Edward Solly was married twice, first in 1801 to Lavinia Pohl with whom he had two surviving children, Lavinia (1802-1871) and Sarah (1804-1879). After Lavinia died he married Auguste Charlotte Ernestine Krueger (1797-1877) and had two surviving children Annette (1817-1894) and Edward (1819-1886).
Edward Solly amassed a large collection of paintings which he sold in 1821 to form the core of the Gemaeldergalerie, an art museum in Berlin. One of them was the Solly Madonna, by the Italian Renaissance artist Raphael which was painted between 1500 and 1504.
And now to continue with the diary.

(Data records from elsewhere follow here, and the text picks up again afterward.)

(** X17: with four values or more, quartiles q1 <= q3 and a threshold
    that is not negative, the iqr method never flags an entry between the
    quartiles, both included, and its flags are monotone outside them: when
    an entry at or above q3 is flagged, every entry at least as large is
    flagged, and when an entry at or below q1 is flagged, every entry at
    most as large is flagged. *)
Theorem detect_outliers_monotone L std (data_series : list float) (t a b : Q) :
  (4 <= length (dropna_floats data_series))%nat -> (0 <= t)%Q ->
  lib_quantile L (dropna_floats data_series) 0.25 = Fin a ->
  lib_quantile L (dropna_floats data_series) 0.75 = Fin b ->
  (a <= b)%Q ->
  let flags := detect_outliers L std data_series "iqr" (Fin t) in
  forall i x, data_series !! i = Some (Fin x) ->
    ((a <= x <= b)%Q -> flags !! i = Some false) /\
    (flags !! i = Some true ->
     forall j y, data_series !! j = Some (Fin y) ->
       ((b <= x)%Q -> (x <= y)%Q -> flags !! j = Some true) /\
       ((x <= a)%Q -> (y <= x)%Q -> flags !! j = Some true)).
Proof.
  intros Hlen Ht Ha Hb Hab flags.
  assert (Hflag : forall i x, data_series !! i = Some (Fin x) ->
    flags !! i = Some (flt (Fin x) (Fin (a - t * (b - a))) ||
                       flt (Fin (b + t * (b - a))) (Fin x))%bool).
  { intros i x Hx. subst flags. unfold detect_outliers.
    rewrite (proj2 (Nat.ltb_ge _ _)) by lia. cbn [String.eqb Ascii.eqb Bool.eqb andb].
    rewrite Ha, Hb. change (map ?f ?l) with (f <$> l). by rewrite list_lookup_fmap, Hx. }
  intros i x Hx. rewrite (Hflag i x Hx). split.
  - intros [H1 H2]. f_equal. apply orb_false_iff. split; apply flt_Fin_false; nra.
  - intros [= H] j y Hy. rewrite (Hflag j y Hy).
    apply orb_true_iff in H as [H|H]; apply flt_Fin in H.
    + split.
      * intros Hbx Hxy. exfalso. nra.
      * intros Hxa Hyx. f_equal. apply orb_true_iff. left. apply flt_Fin. lra.
    + split.
      * intros Hbx Hxy. f_equal. apply orb_true_iff. right. apply flt_Fin. lra.
      * intros Hxa Hyx. exfalso. nra.
Qed.

Lemma detect_outliers_monotone_witness :
  detect_outliers quartile_library (fun _ => Fin 1) [Fin 1; Fin 2; Fin 3; Fin 4; Fin 100]
    "iqr" (Fin 1.5) !! 2%nat = Some false /\
  detect_outliers quartile_library (fun _ => Fin 1) [Fin 1; Fin 2; Fin 3; Fin 4; Fin 100]
    "iqr" (Fin 1.5) !! 4%nat = Some true.
Proof.
  pose proof (detect_outliers_monotone quartile_library (fun _ => Fin 1)
                [Fin 1; Fin 2; Fin 3; Fin 4; Fin 100] 1.5%Q 2%Q 4%Q) as H.
  cbv zeta in H.
  split.
  - apply (proj1 (H ltac:(vm_compute; lia) ltac:(discriminate) eq_refl eq_refl
                    ltac:(discriminate) 2%nat 3%Q eq_refl)).
    split; discriminate.
  - reflexivity.
Defined.

(** ** The label of the range of an hour *)

(** X18: [get_time_range] gives no label exactly to the hours
    below 0 and from 24 on, and to every other hour the label that
    [calculate_intraday_volatility.py] writes for the range that contains
    the hour: the two tables are merged on labels that agree. *)
Theorem get_time_range_label (hour : Z) :
  (merge_indicators_with_volatility.get_time_range hour = None <-> hour < 0 \/ 24 <= hour) /\
  (forall range,
     In range calculate_intraday_volatility.JST_TIME_RANGES ->
     range.1 <= hour < range.2 ->
     merge_indicators_with_volatility.get_time_range hour
     = Some (intraday_volatility.TimeRange_JST range)).
Proof.
  split.
  - split.
    + intros Hnone.
      destruct (Z_lt_dec hour 0) as [?|Hge]; [by left|].
      destruct (Z_le_dec 24 hour) as [?|Hlt]; [by right|]. exfalso.
      assert (Hh : 0 <= hour < 24) by lia.
      destruct (hour_cases hour Hh) as
        [->|[->|[->|[->|[->|[->|[->|[->|[->|[->|[->|[->|[->|[->|[->|[->|[->|[->|[->|[->|[->|[->|[->| ->]]]]]]]]]]]]]]]]]]]]]]];
        discriminate Hnone.
    + unfold merge_indicators_with_volatility.get_time_range,
        merge_indicators_with_volatility.jst_time_ranges,
        merge_indicators_with_volatility.first_range.
      intros [Hneg|Hbig].
      * by rewrite !(proj2 (Z.leb_gt _ hour)) by lia.
      * rewrite !(proj2 (Z.ltb_ge hour _)) by lia. by rewrite !andb_false_r.
  - intros range Hin Hh.
    assert (Hh' : 0 <= hour < 24).
    { simpl in Hin. destruct Hin as [<-|[<-|[<-|[<-|[<-|[<-|[<-|[]]]]]]]]; simpl in Hh; lia. }
    simpl in Hin.
    destruct (hour_cases hour Hh') as
      [->|[->|[->|[->|[->|[->|[->|[->|[->|[->|[->|[->|[->|[->|[->|[->|[->|[->|[->|[->|[->|[->|[->| ->]]]]]]]]]]]]]]]]]]]]]]];
      destruct Hin as [<-|[<-|[<-|[<-|[<-|[<-|[<-|[]]]]]]]]; simpl in Hh;
      (lia || reflexivity).
Qed.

The dots show unreadable words.
Friday 6th September
Today being a beautiful and mild day we took a delightful walk we went out of the [Gercons?] gate and entered the town again by the ….. …., meeting numbers of prisoners guarded by soldiers who were repairing the walks.

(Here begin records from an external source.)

(** * OpenManus log-event streaming bridge

    A shallow embedding of [app/logger.py] (the observer registry and the
    interception step patched onto the loguru logger) and of the
    [event_stream] generator of [main.py] (the per-connection stream
    driver), with the properties of the bridge stated and proved over
    the embedding. *)

From Stdlib Require Import ZArith Lia List Ascii String.
From stdpp Require Import base list strings.
From Stdlib Require Import DecimalString.
From stdpp Require Import gmap.
Import ListNotations.

Local Open Scope string_scope.
Local Open Scope list_scope.
Local Open Scope Z_scope.

(** ** Python values shared by both modules *)

(** An exception is represented by its text, [str(e)]. *)
Definition exn := string.

(** The result of running a statement block against a store [W]: it
    either falls through, or an exception leaves it; in both cases the
    effects performed so far stay in the store. *)
Inductive outcome (W : Type) : Type :=
| Returned (w : W)
| Raised (e : exn) (w : W).
Arguments Returned {W} w.
Arguments Raised {W} e w.

Definition store_of {W} (o : outcome W) : W :=
  match o with Returned w => w | Raised _ w => w end.


(** Python's [list] indexed by an [int]: a negative index counts from the
    end, an index outside [-len, len) raises [IndexError]. *)
Module PyList.

Definition IndexError : exn := "list assignment index out of range".

Definition index {A} (l : list A) (i : Z) : option nat :=
  let n := Z.of_nat (length l) in
  if (0 <=? i) && (i <? n) then Some (Z.to_nat i)
  else if (- n <=? i) && (i <? 0) then Some (Z.to_nat (i + n))
  else None.

(** [l[i] = x] *)
Definition setitem {A} (l : list A) (i : Z) (x : A) : outcome (list A) :=
  match index l i with
  | Some k => Returned (<[k := x]> l)
  | None => Raised IndexError l
  end.

(** [l[i]] *)
Definition getitem {A} (l : list A) (i : Z) : option A :=
  match index l i with
  | Some k => l !! k
  | None => None
  end.

End PyList.

(** ** loguru, as far as app/logger.py relies on it

    One core holds the handlers (destinations); it is shared by the base
    logger [_logger] and by every logger derived from it.  A logger
    object carries its own list of patchers.  [patch] does not touch the
    logger it is called on: it returns a new logger with one more
    patcher.  A log call builds a record only when the core has a
    handler and the level is not below the lowest handler level; the
    record then passes through the logger's patchers, in order, before
    it is handed to the handlers. *)

Module Loguru.

Inductive level : Type :=
| TRACE | DEBUG | INFO | SUCCESS | WARNING | ERROR | CRITICAL.

Definition no (lv : level) : Z :=
  match lv with
  | TRACE => 5 | DEBUG => 10 | INFO => 20 | SUCCESS => 25
  | WARNING => 30 | ERROR => 40 | CRITICAL => 50
  end.

Inductive sink : Type :=
| Stderr
| File (path : string).

Record handler : Type := { h_sink : sink; h_level : level }.

(** The record dictionary; only these two entries are read here. *)
Record record : Type := { rec_level : level; message : string }.

Record Logger (patcher : Type) : Type := { patchers : list patcher }.
Arguments patchers {patcher} _.

(** [logger.remove()] without an id removes every handler. *)
Definition remove (hs : list handler) : list handler := [].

After dinner we called upon Mr Schlmeyer, who showed us part of his collection of dried plants some seaweeds which were extremely beautiful.
Saturday 7th September
Today all the day long soaking wet, I took advantage of a momentary break in the rain to buy some knitting pins for Annette.
Sunday 8th September
We took advantage of a beautiful morning to go once more to the Dom to see the splendid tomb of the Holy Kings and to admire the picture of … which was open today. We did not stop to hear … but on going
away we entered the bell tower where eight men were ringing the lesser bell which produced a tremendous sound.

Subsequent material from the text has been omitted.